Renewed Profit Concerns Drag Down Net Equipment Sector
Companies that make equipment for Internet and telephone networks took another hit Monday as profit concerns continue to dog the sector.
The biggest decliners included Terayon Communication Systems (ticker symbol: TERN), which fell 61%--$8.31 to $5.25--after the No. 2 cable-modem maker said it will have a fourth-quarter loss because its customers have surpluses. The Bloomberg U.S. Internet infrastructure equipment index fell 10%.

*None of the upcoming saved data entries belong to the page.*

(** X10.  The rule for result lines.  For every line that parses to an
    object whose [type] is 'result', the data event carries a copy of the
    object without its [result] property: the copy has no [result], and
    every other property is kept with its value and in its place. *)
Theorem result_line_loses_only_its_result :
  forall (parse : string -> option JValue) (line : string)
         (props : list (string * JValue)),
    nonempty (trim line) = true ->
    parse (trim line) = Some (JObject props) ->
    lookup "type" props = Some (JString "result") ->
    exists kept,
      parseLine parse line = JObject kept
      /\ kept = filter (fun kv => negb (String.eqb "result" (fst kv))) props
      /\ lookup "result" kept = None
      /\ forall k, k <> "result" -> lookup k kept = lookup k props.
Proof.
  intros parse line props Hne Hp Hty.
  exists (obj_delete "result" props).
  split; [|split; [reflexivity|split]].
  - unfold parseLine. rewrite Hne, Hp. simpl.
    unfold extractTextContent. simpl. rewrite Hty. simpl.
    destruct (lookup "event" props); simpl;
      destruct (lookup "message" props); reflexivity.
  - rewrite lookup_obj_delete. reflexivity.
  - intros k Hk. rewrite lookup_obj_delete.
    destruct (String.eqb_spec "result" k) as [<-|]; [contradiction|reflexivity].
Qed.

Lemma result_line_loses_only_its_result_witness :
  let line := ("{" ++ dq ++ "type" ++ dq ++ ":" ++ dq ++ "result" ++ dq ++ ","
               ++ dq ++ "result" ++ dq ++ ":" ++ dq ++ "done" ++ dq ++ ","
               ++ dq ++ "cost" ++ dq ++ ":3}")%string in
  let props := [("type", JString "result"); ("result", JString "done");
                ("cost", JNumber 3 0)] in
  exists kept,
    parseLine JSON_parse line = JObject kept
    /\ kept = filter (fun kv => negb (String.eqb "result" (fst kv))) props
    /\ lookup "result" kept = None
    /\ forall k, k <> "result" -> lookup k kept = lookup k props.
Proof.
  intros line props.
  apply (result_line_loses_only_its_result JSON_parse line props);
    vm_compute; reflexivity.
Defined.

Other shares that slumped included Avanex (AVNX), down $6.31 to $68.88; Broadcom (BRCM), off $17.69 to $105.44; CacheFlow (CFLO), off $5.06 to $43.94; Efficient Networks (EFNT), down $3.75 to $14.56; Extreme Networks (EXTR), down $17.31 to $54.94; Foundry Networks (FDRY), off $5.44 to $33; Proxim (PROX), off $6.56 to $38.13; Redback Networks (RBAK), down $11.69 to $71.31; and Scientific-Atlanta (SFA), down $5.44 to $39.94.
There is concern that a slowing U.S. economy, high equipment inventories and declining orders could reduce sales and profit at many Net infrastructure companies. Many of the stocks still sell for high price-to-earnings ratios, even after their sharp declines this year.
“The smart money is getting out,” said Fred Hickey, publisher of the High-Tech Strategist investment newsletter in Nashua, N.H. “It’s a matter of when, not if, [the infrastructure business is] going to have a hiccup. That’s why these stocks are so under pressure.”
Terayon declined to comment further beyond a statement that said customers have enough inventory to last them through next year, spokesman John Giddings said.
The average stock in the tech-dominated Nasdaq composite index is down 48% from its peak, but the index still trades at 103 times the last 12 months’ earnings per share, according to Bloomberg data.
That P/E is more than five times the price-to-earnings multiple of 20 in the Dow Jones industrial average, which reflects a broader array of industries.